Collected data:

Segment Open

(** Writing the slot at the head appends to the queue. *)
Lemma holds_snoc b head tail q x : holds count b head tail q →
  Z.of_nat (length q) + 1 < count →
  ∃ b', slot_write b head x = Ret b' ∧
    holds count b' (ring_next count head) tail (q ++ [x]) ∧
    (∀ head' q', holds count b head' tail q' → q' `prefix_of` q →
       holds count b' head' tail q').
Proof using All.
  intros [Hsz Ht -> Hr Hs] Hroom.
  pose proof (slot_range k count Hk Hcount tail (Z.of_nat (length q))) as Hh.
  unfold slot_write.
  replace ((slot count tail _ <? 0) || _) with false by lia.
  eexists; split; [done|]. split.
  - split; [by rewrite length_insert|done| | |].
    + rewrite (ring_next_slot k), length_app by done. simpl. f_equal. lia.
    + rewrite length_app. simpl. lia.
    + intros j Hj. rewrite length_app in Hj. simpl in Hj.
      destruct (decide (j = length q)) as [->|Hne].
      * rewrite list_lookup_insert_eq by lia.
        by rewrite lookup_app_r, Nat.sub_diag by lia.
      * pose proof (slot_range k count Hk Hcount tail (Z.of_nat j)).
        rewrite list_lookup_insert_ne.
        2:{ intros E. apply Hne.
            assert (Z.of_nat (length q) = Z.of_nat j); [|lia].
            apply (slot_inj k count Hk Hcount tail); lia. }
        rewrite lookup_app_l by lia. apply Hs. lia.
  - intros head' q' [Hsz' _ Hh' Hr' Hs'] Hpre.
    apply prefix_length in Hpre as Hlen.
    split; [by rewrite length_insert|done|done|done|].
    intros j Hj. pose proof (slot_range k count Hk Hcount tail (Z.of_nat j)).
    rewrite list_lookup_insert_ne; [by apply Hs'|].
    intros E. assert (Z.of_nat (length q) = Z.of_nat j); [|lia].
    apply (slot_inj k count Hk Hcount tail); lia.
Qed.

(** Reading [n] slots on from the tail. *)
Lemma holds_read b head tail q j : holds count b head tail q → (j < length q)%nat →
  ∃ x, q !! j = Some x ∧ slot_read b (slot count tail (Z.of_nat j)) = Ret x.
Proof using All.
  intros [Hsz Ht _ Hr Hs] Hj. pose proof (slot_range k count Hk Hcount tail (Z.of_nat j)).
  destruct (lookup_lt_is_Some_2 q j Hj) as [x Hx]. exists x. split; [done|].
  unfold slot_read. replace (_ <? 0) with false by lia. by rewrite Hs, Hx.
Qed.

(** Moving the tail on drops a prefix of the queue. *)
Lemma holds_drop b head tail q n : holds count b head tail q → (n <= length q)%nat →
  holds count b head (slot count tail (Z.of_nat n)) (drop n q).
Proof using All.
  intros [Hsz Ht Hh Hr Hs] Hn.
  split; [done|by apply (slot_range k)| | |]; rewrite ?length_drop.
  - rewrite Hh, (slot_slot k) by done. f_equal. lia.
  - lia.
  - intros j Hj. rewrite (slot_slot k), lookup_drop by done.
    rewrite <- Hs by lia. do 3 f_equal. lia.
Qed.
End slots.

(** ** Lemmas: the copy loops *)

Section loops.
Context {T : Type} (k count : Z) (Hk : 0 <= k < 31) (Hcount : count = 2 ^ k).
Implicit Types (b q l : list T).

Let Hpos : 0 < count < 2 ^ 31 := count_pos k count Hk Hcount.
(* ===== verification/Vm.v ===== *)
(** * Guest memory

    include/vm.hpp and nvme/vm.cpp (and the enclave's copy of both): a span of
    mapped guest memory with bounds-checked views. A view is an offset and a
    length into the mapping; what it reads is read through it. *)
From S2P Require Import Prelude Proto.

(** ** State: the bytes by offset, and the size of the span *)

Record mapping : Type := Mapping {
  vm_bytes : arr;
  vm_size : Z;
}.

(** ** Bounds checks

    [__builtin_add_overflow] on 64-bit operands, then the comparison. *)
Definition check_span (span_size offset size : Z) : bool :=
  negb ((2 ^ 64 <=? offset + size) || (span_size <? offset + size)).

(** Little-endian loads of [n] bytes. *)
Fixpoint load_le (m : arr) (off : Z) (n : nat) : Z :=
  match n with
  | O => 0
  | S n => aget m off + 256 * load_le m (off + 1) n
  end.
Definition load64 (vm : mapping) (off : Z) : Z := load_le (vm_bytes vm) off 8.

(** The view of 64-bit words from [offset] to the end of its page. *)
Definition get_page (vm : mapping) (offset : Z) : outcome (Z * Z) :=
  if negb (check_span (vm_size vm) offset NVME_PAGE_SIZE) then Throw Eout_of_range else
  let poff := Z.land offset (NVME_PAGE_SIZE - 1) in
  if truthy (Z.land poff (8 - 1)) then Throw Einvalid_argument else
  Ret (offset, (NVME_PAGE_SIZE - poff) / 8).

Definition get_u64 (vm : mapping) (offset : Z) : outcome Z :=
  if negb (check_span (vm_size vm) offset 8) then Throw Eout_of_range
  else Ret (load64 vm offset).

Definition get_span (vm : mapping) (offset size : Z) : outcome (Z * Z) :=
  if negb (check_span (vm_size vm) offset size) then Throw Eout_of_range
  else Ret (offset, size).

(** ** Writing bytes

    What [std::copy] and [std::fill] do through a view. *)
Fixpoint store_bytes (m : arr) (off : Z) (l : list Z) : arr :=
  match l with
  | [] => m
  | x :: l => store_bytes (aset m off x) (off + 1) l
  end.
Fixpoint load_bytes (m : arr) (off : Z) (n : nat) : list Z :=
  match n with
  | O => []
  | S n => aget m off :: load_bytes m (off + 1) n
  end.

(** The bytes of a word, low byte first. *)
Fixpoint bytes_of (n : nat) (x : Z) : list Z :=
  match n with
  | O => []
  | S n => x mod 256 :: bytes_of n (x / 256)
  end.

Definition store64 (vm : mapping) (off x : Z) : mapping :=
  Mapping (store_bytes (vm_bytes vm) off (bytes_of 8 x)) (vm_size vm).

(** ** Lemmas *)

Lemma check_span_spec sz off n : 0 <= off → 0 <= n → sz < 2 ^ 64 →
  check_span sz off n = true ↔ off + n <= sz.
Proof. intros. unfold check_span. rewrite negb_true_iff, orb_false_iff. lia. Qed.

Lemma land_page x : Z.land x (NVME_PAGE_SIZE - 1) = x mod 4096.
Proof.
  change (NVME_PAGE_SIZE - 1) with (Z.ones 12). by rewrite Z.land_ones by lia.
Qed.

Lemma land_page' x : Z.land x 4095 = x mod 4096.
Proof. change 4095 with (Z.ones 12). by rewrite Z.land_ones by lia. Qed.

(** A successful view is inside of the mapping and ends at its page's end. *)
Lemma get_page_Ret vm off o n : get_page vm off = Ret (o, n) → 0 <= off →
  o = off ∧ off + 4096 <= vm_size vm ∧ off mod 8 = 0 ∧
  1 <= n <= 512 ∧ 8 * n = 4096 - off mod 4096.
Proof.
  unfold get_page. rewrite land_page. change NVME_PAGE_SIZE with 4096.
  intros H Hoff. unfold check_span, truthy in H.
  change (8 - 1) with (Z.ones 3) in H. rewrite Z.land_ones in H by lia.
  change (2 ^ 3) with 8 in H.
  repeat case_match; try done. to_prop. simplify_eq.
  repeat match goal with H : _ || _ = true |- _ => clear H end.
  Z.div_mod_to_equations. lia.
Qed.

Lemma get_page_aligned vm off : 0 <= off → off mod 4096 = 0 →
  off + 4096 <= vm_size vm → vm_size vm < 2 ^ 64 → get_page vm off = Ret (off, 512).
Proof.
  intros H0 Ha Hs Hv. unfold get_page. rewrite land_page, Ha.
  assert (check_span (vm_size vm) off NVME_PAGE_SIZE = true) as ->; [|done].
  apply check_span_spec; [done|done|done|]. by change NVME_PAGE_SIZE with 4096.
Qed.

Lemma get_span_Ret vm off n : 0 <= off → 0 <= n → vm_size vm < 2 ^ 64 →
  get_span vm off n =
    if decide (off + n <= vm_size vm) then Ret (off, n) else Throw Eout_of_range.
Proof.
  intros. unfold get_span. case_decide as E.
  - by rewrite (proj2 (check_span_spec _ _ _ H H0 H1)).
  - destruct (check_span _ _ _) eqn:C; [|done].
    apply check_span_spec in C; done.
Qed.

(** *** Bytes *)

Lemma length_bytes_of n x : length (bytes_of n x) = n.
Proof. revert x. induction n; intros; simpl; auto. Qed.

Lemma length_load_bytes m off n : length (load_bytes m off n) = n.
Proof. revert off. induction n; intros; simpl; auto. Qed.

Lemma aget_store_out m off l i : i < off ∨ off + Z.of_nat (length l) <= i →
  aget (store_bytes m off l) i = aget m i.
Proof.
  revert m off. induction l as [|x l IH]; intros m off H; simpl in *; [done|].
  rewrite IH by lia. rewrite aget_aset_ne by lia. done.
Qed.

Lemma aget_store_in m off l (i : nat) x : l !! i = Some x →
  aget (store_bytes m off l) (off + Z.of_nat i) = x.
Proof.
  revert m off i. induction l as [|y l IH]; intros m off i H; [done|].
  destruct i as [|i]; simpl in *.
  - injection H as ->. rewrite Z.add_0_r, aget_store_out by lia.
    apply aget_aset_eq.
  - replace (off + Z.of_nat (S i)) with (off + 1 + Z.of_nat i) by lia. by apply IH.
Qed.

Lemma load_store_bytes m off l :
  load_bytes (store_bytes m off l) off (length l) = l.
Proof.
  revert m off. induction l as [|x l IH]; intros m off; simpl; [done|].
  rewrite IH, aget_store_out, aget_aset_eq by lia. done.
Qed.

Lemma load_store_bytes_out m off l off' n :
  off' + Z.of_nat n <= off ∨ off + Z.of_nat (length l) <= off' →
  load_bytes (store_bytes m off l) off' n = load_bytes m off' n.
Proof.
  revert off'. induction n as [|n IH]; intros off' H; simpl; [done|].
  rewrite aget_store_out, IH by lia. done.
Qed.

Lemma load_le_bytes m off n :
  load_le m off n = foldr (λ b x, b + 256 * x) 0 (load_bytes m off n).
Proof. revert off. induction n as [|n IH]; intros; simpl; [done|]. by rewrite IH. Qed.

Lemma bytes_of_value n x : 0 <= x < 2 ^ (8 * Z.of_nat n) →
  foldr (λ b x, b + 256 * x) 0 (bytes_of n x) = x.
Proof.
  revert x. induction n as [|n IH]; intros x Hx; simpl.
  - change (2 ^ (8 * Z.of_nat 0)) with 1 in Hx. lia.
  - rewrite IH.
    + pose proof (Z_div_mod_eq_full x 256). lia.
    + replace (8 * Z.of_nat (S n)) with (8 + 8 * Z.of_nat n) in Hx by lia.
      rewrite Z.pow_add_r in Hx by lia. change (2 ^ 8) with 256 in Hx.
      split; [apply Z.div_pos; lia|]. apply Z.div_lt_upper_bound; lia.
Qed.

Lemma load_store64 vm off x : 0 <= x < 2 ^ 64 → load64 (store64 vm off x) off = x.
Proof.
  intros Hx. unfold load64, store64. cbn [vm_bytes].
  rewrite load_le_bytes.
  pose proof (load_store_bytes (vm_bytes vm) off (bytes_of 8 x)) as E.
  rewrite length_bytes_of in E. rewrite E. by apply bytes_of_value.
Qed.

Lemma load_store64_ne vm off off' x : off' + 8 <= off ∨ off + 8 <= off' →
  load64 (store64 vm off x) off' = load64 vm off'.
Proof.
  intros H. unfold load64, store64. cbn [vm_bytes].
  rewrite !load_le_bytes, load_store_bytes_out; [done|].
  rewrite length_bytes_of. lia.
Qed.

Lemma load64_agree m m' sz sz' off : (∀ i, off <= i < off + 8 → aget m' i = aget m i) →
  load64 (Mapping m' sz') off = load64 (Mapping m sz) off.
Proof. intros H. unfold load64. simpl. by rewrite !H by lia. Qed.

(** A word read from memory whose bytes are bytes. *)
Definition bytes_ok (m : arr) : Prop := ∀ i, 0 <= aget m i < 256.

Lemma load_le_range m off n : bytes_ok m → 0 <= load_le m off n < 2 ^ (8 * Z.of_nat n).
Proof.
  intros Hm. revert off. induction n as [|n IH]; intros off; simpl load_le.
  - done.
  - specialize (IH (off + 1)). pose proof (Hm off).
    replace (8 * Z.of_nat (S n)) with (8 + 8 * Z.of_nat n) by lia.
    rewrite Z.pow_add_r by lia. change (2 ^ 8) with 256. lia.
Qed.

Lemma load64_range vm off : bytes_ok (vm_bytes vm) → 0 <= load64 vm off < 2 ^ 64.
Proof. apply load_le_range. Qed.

Segment Closed

Work task
Start with the line above that contains "(∀ head' q', holds" and stop after the line that contains "split; [done|by apply". Output those lines exactly, and only those.

Task output
    (∀ head' q', holds count b head' tail q' → q' `prefix_of` q →
       holds count b' head' tail q').
Proof using All.
  intros [Hsz Ht -> Hr Hs] Hroom.
  pose proof (slot_range k count Hk Hcount tail (Z.of_nat (length q))) as Hh.
  unfold slot_write.
  replace ((slot count tail _ <? 0) || _) with false by lia.
  eexists; split; [done|]. split.
  - split; [by rewrite length_insert|done| | |].
    + rewrite (ring_next_slot k), length_app by done. simpl. f_equal. lia.
    + rewrite length_app. simpl. lia.
    + intros j Hj. rewrite length_app in Hj. simpl in Hj.
      destruct (decide (j = length q)) as [->|Hne].
      * rewrite list_lookup_insert_eq by lia.
        by rewrite lookup_app_r, Nat.sub_diag by lia.
      * pose proof (slot_range k count Hk Hcount tail (Z.of_nat j)).
        rewrite list_lookup_insert_ne.
        2:{ intros E. apply Hne.
            assert (Z.of_nat (length q) = Z.of_nat j); [|lia].
            apply (slot_inj k count Hk Hcount tail); lia. }
        rewrite lookup_app_l by lia. apply Hs. lia.
  - intros head' q' [Hsz' _ Hh' Hr' Hs'] Hpre.
    apply prefix_length in Hpre as Hlen.
    split; [by rewrite length_insert|done|done|done|].
    intros j Hj. pose proof (slot_range k count Hk Hcount tail (Z.of_nat j)).
    rewrite list_lookup_insert_ne; [by apply Hs'|].
    intros E. assert (Z.of_nat (length q) = Z.of_nat j); [|lia].
    apply (slot_inj k count Hk Hcount tail); lia.
Qed.

(** Reading [n] slots on from the tail. *)
Lemma holds_read b head tail q j : holds count b head tail q → (j < length q)%nat →
  ∃ x, q !! j = Some x ∧ slot_read b (slot count tail (Z.of_nat j)) = Ret x.
Proof using All.
  intros [Hsz Ht _ Hr Hs] Hj. pose proof (slot_range k count Hk Hcount tail (Z.of_nat j)).
  destruct (lookup_lt_is_Some_2 q j Hj) as [x Hx]. exists x. split; [done|].
  unfold slot_read. replace (_ <? 0) with false by lia. by rewrite Hs, Hx.
Qed.

(** Moving the tail on drops a prefix of the queue. *)
Lemma holds_drop b head tail q n : holds count b head tail q → (n <= length q)%nat →
  holds count b head (slot count tail (Z.of_nat n)) (drop n q).
Proof using All.
  intros [Hsz Ht Hh Hr Hs] Hn.
  split; [done|by apply (slot_range k)| | |]; rewrite ?length_drop.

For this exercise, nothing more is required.